Actually it depends on what kind of pasta you want to make: for some types like linguine, tagliatelle, pappardelle, lasagne and stuffed pasta like ravioli, tortelli, tortellini, you need "egg pasta", which is made with eggs and white flour 00.

If you want to make pasta like orecchiette, cavatelli, fusilli, strozzapreti you need durum wheat semolina and water.

Obviously then you can adapt your recipes to your needing, but let me say this is pretty "official" in Italy :D

Very good information, thank you for sharing.

I am not an expert by any means, I just like to cook. And things get a bit mixed around when my grandmother thought me in Brasil, and now I am cooking Italian food in the USA.

I quote Martina :) I'm Italian too and I can tell that real egg pasta doesn't need any water, just eggs and flour. Other than that you did a very good job!! :)

Thank you, next time I'll use 3-4 eggs instead of water and see what come out.

Yes, I think that will work! :) The right proportion is usually 1 egg for 100gr of flour.

I thought you would have enjoyed some information, and though I thought to be clear about some guidelines, but obviously those are guidelines ;) btw I thought you were Italian, it's amazing knowing and seeing that someone so far from me cooks almost the same things I cook here, in a small village in Italy! (And your pasta looks very very very good, well done!)

My grandma was Italian. I truly appreciate the information because we can always learn something new. As for cooking similar food so far apart, it is a small world after all.

Thanks to the author for a nicely written instructable. Very clear, and I appreciated the fact that it is a manageable-sized recipe. When I first bought my pasta machine and started making pasta (with the kids, of course), the recipe I found called for something like 6 eggs and the relevant amount of flour. Took us a long time to get through it all, which took some of the shine off the fun project for the kids. Also appreciate the tips about slicing the dough into 2" chunks, and how to get it started with 3 passes. Finally, thanks for the sauce recipe. I am going to try it with some broccoli quickly sauteed in it before serving. We also love pasta with just a splash of olive oil, fresh-cracked black pepper, and freshly shaved reggiano off the block. Where I live in the US (small town) 00 flour is not so easy to find, but unbleached American flour like King Arthur works pretty well. Try your local wood-oven pizzeria - mine has just started to sell a bit of the 00 from what they import for their own use.

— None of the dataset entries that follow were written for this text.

Lemma changes_ok (s s' : AnchorCollateralKey) (a : Address) (c : Z) (x : AnchorCollateralState)
    (queue : list FiatPayoutEntry) (next : Z) :
  anchors_ok s -> changes s s' a c x queue next -> anchor x = a -> corridor x = c -> pair_ok x queue next ->
  anchors_ok s'.
Proof.
  intros Hok Hch Ha Hc Hx. constructor.
  - intros a' c'. destruct (decide ((a', c') = (a, c))) as [[= -> ->]|Hne]; [by rewrite (ch_state _ _ _ _ _ _ _ Hch)|].
    destruct (ch_rest _ _ _ _ _ _ _ Hch a' c' Hne) as (-> & _). apply (ak_key s Hok).
  - intros a' c'. destruct (decide ((a', c') = (a, c))) as [[= -> ->]|Hne].
    + by rewrite (ch_state _ _ _ _ _ _ _ Hch), (ch_queue _ _ _ _ _ _ _ Hch), (ch_next _ _ _ _ _ _ _ Hch).
    + destruct (ch_rest _ _ _ _ _ _ _ Hch a' c' Hne) as (-> & -> & ->). apply (ak_pair s Hok).
  - intros c'. unfold corridor_min_ratio_bps. rewrite (ch_min _ _ _ _ _ _ _ Hch). apply (ak_min s Hok).
Qed.

Section pair.
Context (s : AnchorCollateralKey) (Hok : anchors_ok s) (a : Address) (c : Z).
Let x := get_anchor_state s a c.
Let min := corridor_min_ratio_bps s c.

Lemma pair_facts :
  anchor x = a /\ corridor x = c /\ (0 <= volume_unsettled x <= collateral_locked x) /\
  collateral_locked x <= imax U128 /\ BPS_DENOMINATOR <= min <= 100000.
Proof.
  destruct (ak_key s Hok a c). pose proof (pk_covered _ _ _ (ak_pair s Hok a c)). pose proof (ak_min s Hok c).
  unfold MIN_ALLOWED_COLLATERAL_RATIO_BPS, MAX_ALLOWED_COLLATERAL_RATIO_BPS in *. tauto.
Qed.

Let queue := read_payout_queue s a c.
Let next := next_payout_id s a c.

Lemma changes_refl : changes s s a c x queue next.
Proof. by constructor. Qed.

Lemma changes_queue (s1 : AnchorCollateralKey) (q q' : list FiatPayoutEntry) (n : Z) :
  changes s s1 a c x q n -> changes s (store_payout_queue s1 a c q') a c x q' n.
Proof.
  intros Hch. constructor; try apply Hch.
  - unfold read_payout_queue. cbn. by rewrite lookup_insert_eq.
  - intros a' c' Hne. destruct (ch_rest _ _ _ _ _ _ _ Hch a' c' Hne) as (E1 & E2 & E3). split; [exact E1|]. split; [|exact E3].
    rewrite <- E2. unfold read_payout_queue. cbn. by rewrite lookup_insert_ne by (intros E; by apply Hne).
Qed.
(** ** Synchronising while delegating *)
Lemma derived_default_eq (amount : Z) :
  0 <= amount -> amount * WEIGHT_SCALE <= imax U128 -> derived_weight default_config amount = Ok amount.
Proof.
  intros Ha Hm. unfold derived_weight, checked_mul, checked_div. cbn [weight_per_token default_config].
  unfold WEIGHT_SCALE in *. rewrite (proj2 (chk_Some U128 (amount * 1000000) _)) by (cbn [imin]; split; [done|lia]).
  cbn [ok_or]. rewrite bind_ret. change (1000000 =? 0) with false. rewrite Z.quot_mul by done.
  by rewrite (proj2 (chk_Some U128 amount _)) by (cbn [imin]; split; [done|lia]).
Qed.

Lemma sync_down (s : ballots) (a : Address) (x : Delegation) :
  weight_config s = None -> get_delegation s a = Some x -> 0 <= get_governance_stake s a ->
  get_governance_stake s a * WEIGHT_SCALE <= imax U128 ->
  get_governance_stake s a < get_delegated_total s (dg_to x) <= imax U128 ->
  sync_voting_weight s a =
    Ok (remove_weight s a (get_delegated_total s (dg_to x) - get_governance_stake s a), get_governance_stake s a).
Proof.
  intros Hc Hx H0 Hs Ht. unfold sync_voting_weight, load_gov_weight_config. rewrite Hc. cbn [default from_option Datatypes.id enabled default_config negb min_stake_threshold].
  rewrite derived_default_eq, bind_ret, (proj2 (Z.ltb_ge _ 0)), Hx by done. rewrite (proj2 (Z.eqb_neq _ _)), (proj2 (Z.ltb_ge _ _)) by lia.
  unfold isub. rewrite iop_in by (cbn [imin]; lia). by rewrite bind_ret.
Qed.

Lemma sync_up (s : ballots) (a : Address) (x : Delegation) :
  weight_config s = None -> get_delegation s a = Some x -> 0 <= get_delegated_total s (dg_to x) ->
  get_governance_stake s a * WEIGHT_SCALE <= imax U128 ->
  get_delegated_total s (dg_to x) < get_governance_stake s a ->
  sync_voting_weight s a =
    (s' ← add_weight s a (get_governance_stake s a - get_delegated_total s (dg_to x)); mret (s', get_governance_stake s a)).
Proof.
  intros Hc Hx H0 Hs Ht. unfold sync_voting_weight, load_gov_weight_config. rewrite Hc. cbn [default from_option Datatypes.id enabled default_config negb min_stake_threshold].
  rewrite derived_default_eq, bind_ret, (proj2 (Z.ltb_ge _ 0)), Hx by lia. rewrite (proj2 (Z.eqb_neq _ _)), (proj2 (Z.ltb_lt _ _)) by lia.
  unfold isub. rewrite iop_in by (unfold WEIGHT_SCALE in Hs; cbn [imin]; lia). by rewrite bind_ret.
Qed.

(** C31: Every unit of governance stake votes exactly once. Under the default configuration,
    in every history of stakes, unstakes, delegations and revocations (and
    synchronisations by addresses that do not delegate), the total recorded for each
    delegate is the sum of the delegations to it; a delegating address has no direct
    weight and has delegated exactly its stake; any other address has exactly its stake
    as direct weight. *)
Theorem stake_votes_once (s : ballots) :
  ballot_history s ->
  (forall d, get_delegated_total s d = msum (fun _ x => if decide (dg_to x = d) then dg_amount x else 0) (delegations s)) /\
  forall a, match get_delegation s a with
            | Some x => get_voting_weight s a = 0 /\ dg_amount x = get_governance_stake s a /\ 0 < dg_amount x
            | None => get_voting_weight s a = get_governance_stake s a
            end.
Proof.
  intros Hok%ballot_history_ok. split; [apply (bk_total _ _ _ _ (proj2 Hok))|]. intros a.
  pose proof (stake_split s Hok a) as Hp. destruct (get_delegation s a); lia.
Qed.

(** Revoking a delegation undoes it. On the same histories an address with direct weight
    that delegates and then revokes ends with every query of the module as before:
    the revocation cannot fail and reports the weight and the rest of the delegate. *)
Theorem undelegate_restores (s s1 : ballots) (a d : Address) :
  ballot_history s -> get_delegation s a = None -> delegate s a d = Ok s1 ->
  exists s2, undelegate s1 a = Ok (s2, {| ue_staker := a; former_delegate := d; restored_weight := get_voting_weight s a;
                                          delegate_remaining_power := get_delegated_total s d |}) /\
    (forall b, get_voting_weight s2 b = get_voting_weight s b /\ get_delegation s2 b = get_delegation s b /\
       get_delegated_total s2 b = get_delegated_total s b /\ get_governance_stake s2 b = get_governance_stake s b).
Proof.
  intros Hok%ballot_history_ok Hn Hd. pose proof (stake_split s Hok a) as Hp. rewrite Hn in Hp.
  destruct Hok as [_ Hb]. pose proof (bk_stake _ _ _ _ Hb a) as Hs. pose proof (bk_max _ _ _ _ Hb d) as Hm.
  assert (0 <= get_delegated_total s d) as H0.
  { rewrite (bk_total _ _ _ _ Hb). apply msum_nonneg. intros b x Hx. by apply (part_nonneg _ _ _ d b x (bk_placed _ _ _ _ Hb)). }
  unfold delegate in Hd. rewrite Hn in Hd. apply bind_Ok in Hd as ([] & _ & Hd).
  apply bind_Ok in Hd as ([s0 amt] & Hr & Hd). apply bind_Ok in Hr as ([] & _ & Hr). injection Hr as <- <-.
  apply bind_Ok in Hd as (t & [-> Ht]%ok_or_Ok%chk_Some & Hd). injection Hd as <-.
  change (get_delegated_total _ d) with (get_delegated_total s d) in *.
  set (x := {| dg_to := d; dg_amount := get_voting_weight s a |}).
  set (s1 := save_delegated_totals _ _).
  assert (get_delegation s1 a = Some x /\ get_delegated_total s1 d = get_delegated_total s d + get_voting_weight s a) as (D1 & T1).
  { unfold get_delegation, get_delegated_total. cbn. by rewrite lookup_insert_eq, amount_of_insert, decide_True. }
  assert (forall b, get_voting_weight s1 b = if decide (b = a) then 0 else get_voting_weight s b) as W1
    by (intros b; unfold get_voting_weight; cbn; apply amount_of_insert).
  unfold undelegate. rewrite D1. cbn [ok_or]. rewrite bind_ret. cbn [dg_to dg_amount x].
  change (get_delegated_total (save_delegations s1 _) d) with (get_delegated_total s1 d).
  change (get_voting_weight (save_delegated_totals (save_delegations s1 _) _) a) with (get_voting_weight s1 a).
  rewrite T1, W1, decide_True by done. unfold saturating_sub, checked_add.
  replace (get_delegated_total s d + get_voting_weight s a - get_voting_weight s a) with (get_delegated_total s d) by lia.
  rewrite clamp_in by (cbn [imin]; lia).
  rewrite (proj2 (chk_Some U128 (0 + _) (get_voting_weight s a))) by (cbn [imin]; lia).
  cbn [ok_or]. rewrite bind_ret. eexists. split; [reflexivity|]. intros b.
  unfold get_delegation, get_voting_weight, get_delegated_total, get_governance_stake.
  cbn [delegated_totals delegations voting_weights governance_stakes save_delegated_totals save_delegations save_voting_weights s1].
  unfold get_delegation in Hn. rewrite !amount_of_insert, amount_of_set_or_remove, amount_of_insert, delete_insert_eq, delete_id by done.
  split_and!; [by destruct (decide (b = a)) as [->|]|done|by destruct (decide (b = d)) as [->|]|done].
Qed.

(** A synchronisation by a delegating address compares its stake with the whole total of
    its delegate. If others delegated to the same address, the call takes their sum
    away from the delegate and from the caller's own delegation. When a bigger staker is
    among them, its delegation stays while the total no longer holds it; its own
    synchronisation then raises its delegation above its stake, and a revocation turns
    that into direct weight: from stakes [sa < sb] the second address ends with weight
    [2 sb - sa]. *)
Theorem sync_counts_whole_delegate (s : ballots) (a b : Address) (x y : Delegation) :
  ballot_history s -> get_delegation s a = Some x -> get_delegation s b = Some y -> dg_to y = dg_to x ->
  let sa := get_governance_stake s a in let sb := get_governance_stake s b in
  sa < sb -> 2 * sb * WEIGHT_SCALE <= imax U128 ->
  exists s1 s2 s3 e,
    sync_voting_weight s a = Ok (s1, sa) /\ get_delegated_total s1 (dg_to x) = sa /\
    get_delegation s1 a = None /\ get_voting_weight s1 a = 0 /\ get_delegation s1 b = Some y /\
    sync_voting_weight s1 b = Ok (s2, sb) /\ undelegate s2 b = Ok (s3, e) /\
    get_governance_stake s3 b = sb /\ get_voting_weight s3 b = 2 * sb - sa.
Proof.
  intros Hok%ballot_history_ok Hx Hy Hto sa sb Hlt Hmax. assert (a <> b) as Hne by (intros ->; unfold sa, sb in Hlt; lia).
  pose proof (stake_split s Hok a) as Pa. pose proof (stake_split s Hok b) as Pb. rewrite Hx in Pa. rewrite Hy in Pb.
  destruct Pa as (A1 & A2 & A3), Pb as (B1 & B2 & B3). rewrite Hto in B3. fold sa in A1. fold sb in B1.
  destruct Hok as [Hc Hb]. pose proof (bk_max _ _ _ _ Hb (dg_to x)) as Hm. set (T := get_delegated_total s (dg_to x)) in *.
  assert (sa + sb <= T) as Hsum.
  { unfold T. rewrite (bk_total _ _ _ _ Hb). unfold delegated_to.
    pose proof (msum_delete (fun _ => part (dg_to x)) (delegations s) b) as E.
    unfold term in E. unfold get_delegation in Hy, Hx. rewrite Hy in E. unfold part at 3 in E. rewrite decide_True in E by done.
    pose proof (msum_term_le (fun _ => part (dg_to x)) (delete b (delegations s)) a) as Hle. unfold term in Hle.
    rewrite lookup_delete_ne, Hx in Hle by done. unfold part at 2 in Hle. rewrite decide_True in Hle by done.
    assert (dg_amount x <= msum (fun _ => part (dg_to x)) (delete b (delegations s))); [|lia]. apply Hle.
    intros k z [_ Hz]%lookup_delete_Some. by apply (part_nonneg _ _ _ _ k z (bk_placed _ _ _ _ Hb)). }
  pose proof (sync_down s a x Hc Hx ltac:(fold sa; lia) ltac:(fold sa; unfold WEIGHT_SCALE in *; lia) ltac:(fold sa T; lia)) as E1.
  fold sa T in E1. set (s1 := remove_weight s a (T - sa)) in *.
  assert (s1 = save_delegations (save_delegated_totals s (<[dg_to x := sa]> (delegated_totals s))) (delete a (delegations s))) as Es1.
  { unfold s1, remove_weight. rewrite Hx. fold T. unfold saturating_sub. replace (T - (T - sa)) with sa by lia.
    rewrite (clamp_in U128 sa) by (cbn [imin]; lia). unfold set_or_remove. rewrite (proj2 (Z.eqb_neq sa 0)) by lia.
    unfold clamp. cbn [imin imax]. rewrite (proj2 (Z.eqb_eq _ 0)) by lia. done. }
  assert (get_delegated_total s1 (dg_to x) = sa /\ get_delegation s1 b = Some y /\ get_governance_stake s1 b = sb /\
    get_voting_weight s1 b = 0 /\ get_voting_weight s1 a = 0 /\ get_delegation s1 a = None) as (T1 & D1 & S1 & W1 & W1a & D1a).
  { rewrite Es1. unfold get_delegated_total, get_delegation. cbn [delegated_totals delegations save_delegations save_delegated_totals].
    rewrite amount_of_insert, decide_True, lookup_delete_ne, lookup_delete_eq by done. done. }
  assert (weight_config s1 = None) as Hc1 by (by rewrite Es1).
  pose proof (sync_up s1 b y Hc1 D1) as E2. rewrite Hto, T1, S1 in E2. specialize (E2 ltac:(lia) ltac:(unfold WEIGHT_SCALE in *; lia) Hlt).
  set (y2 := {| dg_to := dg_to x; dg_amount := 2 * sb - sa |}).
  set (s2 := save_delegations (save_delegated_totals s1 (<[dg_to x := sb]> (delegated_totals s1))) (<[b := y2]> (delegations s1))).
  assert (add_weight s1 b (sb - sa) = Ok s2) as E2'.
  { unfold add_weight. rewrite D1, Hto, T1. unfold checked_add. replace (sa + (sb - sa)) with sb by lia.
    replace (dg_amount y + (sb - sa)) with (2 * sb - sa) by lia. unfold WEIGHT_SCALE in *.
    rewrite (proj2 (chk_Some U128 sb sb)) by (cbn [imin]; lia). cbn [ok_or]. rewrite bind_ret.
    rewrite (proj2 (chk_Some U128 (2 * sb - sa) (2 * sb - sa))) by (cbn [imin]; lia). cbn [ok_or]. by rewrite bind_ret. }
  rewrite E2', bind_ret in E2. exists s1, s2.
  assert (get_delegation s2 b = Some y2) as D2 by (unfold get_delegation; cbn; by rewrite lookup_insert_eq).
  unfold undelegate. rewrite D2. cbn [ok_or]. rewrite bind_ret. change (get_voting_weight (save_delegated_totals (save_delegations s2 _) _) b) with (get_voting_weight s1 b).
  rewrite W1. unfold checked_add. cbn [dg_amount y2]. unfold WEIGHT_SCALE in *.
  rewrite (proj2 (chk_Some U128 (0 + (2 * sb - sa)) (2 * sb - sa))) by (cbn [imin]; lia). cbn [ok_or]. rewrite bind_ret.
  eexists _, _. split; [exact E1|]. split_and!; try done.
  unfold get_voting_weight. cbn [voting_weights save_voting_weights]. by rewrite amount_of_insert, decide_True.
Qed.
End claims.

(** ** A concrete store: 3 and 4 stake 100 and 300 and delegate to 5; 6 stakes 50. *)
Section witnesses.
#[local] Existing Instance test_host.

Definition ballot_at (who : Z) : call_env := @Build_call_env test_host (fun a => Z.eqb a who) 0.

Fixpoint run_ballots (s : ballots) (cs : list (Z * ballot_call)) : R ballots :=
  match cs with
  | [] => mret s
  | (who, x) :: cs => s' ← run_ballot (ballot_at who) empty_keyring s x; run_ballots s' cs
  end.

Fixpoint plain_calls (s : ballots) (cs : list (Z * ballot_call)) : bool :=
  match cs with
  | [] => true
  | (who, x) :: cs =>
      plain_call s x && match run_ballot (ballot_at who) empty_keyring s x with Ok s' => plain_calls s' cs | _ => true end
  end.

Lemma run_ballots_history (cs : list (Z * ballot_call)) (s s' : ballots) :
  ballot_history s -> plain_calls s cs = true -> run_ballots s cs = Ok s' -> ballot_history s'.
Proof.
  revert s. induction cs as [|[who x] cs IH]; intros s Hs Hc Hr; [by injection Hr as <-|].
  cbn [plain_calls run_ballots] in *. apply andb_true_iff in Hc as [Hx Hc]. apply bind_Ok in Hr as (s1 & Hs1 & Hr).
  rewrite Hs1 in Hc. apply IH with s1; [|done|done]. by apply ballot_next with s (ballot_at who) empty_keyring x.
Qed.

Definition ballot_calls : list (Z * ballot_call) :=
  [(3, DStake 3 100); (4, DStake 4 400); (6, DStake 6 50); (3, DDelegate 3 5); (4, DUnstake 4 100); (4, DDelegate 4 5); (6, DSync 6)].

Definition ballot_store : ballots := match run_ballots empty_ballots ballot_calls with Ok s => s | _ => empty_ballots end.

Lemma ballot_store_history : ballot_history ballot_store.
Proof.
  apply (run_ballots_history ballot_calls empty_ballots); [constructor|vm_compute; reflexivity|].
  unfold ballot_store. destruct (is_ok_Ok (run_ballots empty_ballots ballot_calls)) as [s ->]; [vm_compute; reflexivity|done].
Qed.

Lemma stake_votes_once_witness :
  get_delegated_total ballot_store 5 = 400 /\ get_voting_weight ballot_store 6 = 50 /\
  get_delegated_total ballot_store 5 = msum (fun _ x => if decide (dg_to x = 5) then dg_amount x else 0) (delegations ballot_store).
Proof.
  split; [vm_compute; reflexivity|]. split; [vm_compute; reflexivity|].
  exact (proj1 (stake_votes_once (H := test_host) ballot_store ballot_store_history) 5).
Defined.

Thank you for the tip on the 00 flour, I will definitely try t find it. And thank you for the nice comment!

Your olive oil/reggiano idea sounds very tasty.

Thanks for showing us my wife & son just made pasta last weekend. It was super so fresh. Better made at home..Thanks for sharing

This looks amazing. My son will be thrilled!

Let me know how it came out.

Semolina?

In my vast experiments in pasta making, I discovered that for authentic Italian style pasta, you definitely need to use semolina flour! Unbleached flour makes perogies.

Yes, many people will call for semolina, and if that work for you, great!

Both my grandmother and Marcella Hazan (who wrote this book:http://www.amazon.com/Essentials-Classic-Italian-C…)

recomended unbleached four. Marcella explains on page 129 about the confusion on flour. She states that semolina is best used by factory made pastas. She recommends 00 doppio zero type. My grandmother thought me to adapt to the ingredients at hand, and that was her description of a good cook. I can't find 00 doppio zero in my grocery store so unbleached flour it is.

Yes, many people will call for semolina, and if that work for you, great!

Both my grandmother and Marcella Hazan (who wrote this book:http://www.amazon.com/Essentials-Classic-Italian-C…)

recomended unbleached four. Marcella explains on page 129 about the confusion on flour. She states that semolina is best used by factory made pastas. She recommends 00 doppio zero type. My grandmother thought me to adapt to the ingredients at hand, and that was her description of a good cook. I can't find 00 doppio zero in my grocery store so unbleached flour it is.

Thanks for the tip about the first three passes of the folded dough through the widest setting. That would give a better consistency. I'm too impatient with this phase and the drying phase. I just want to eat it!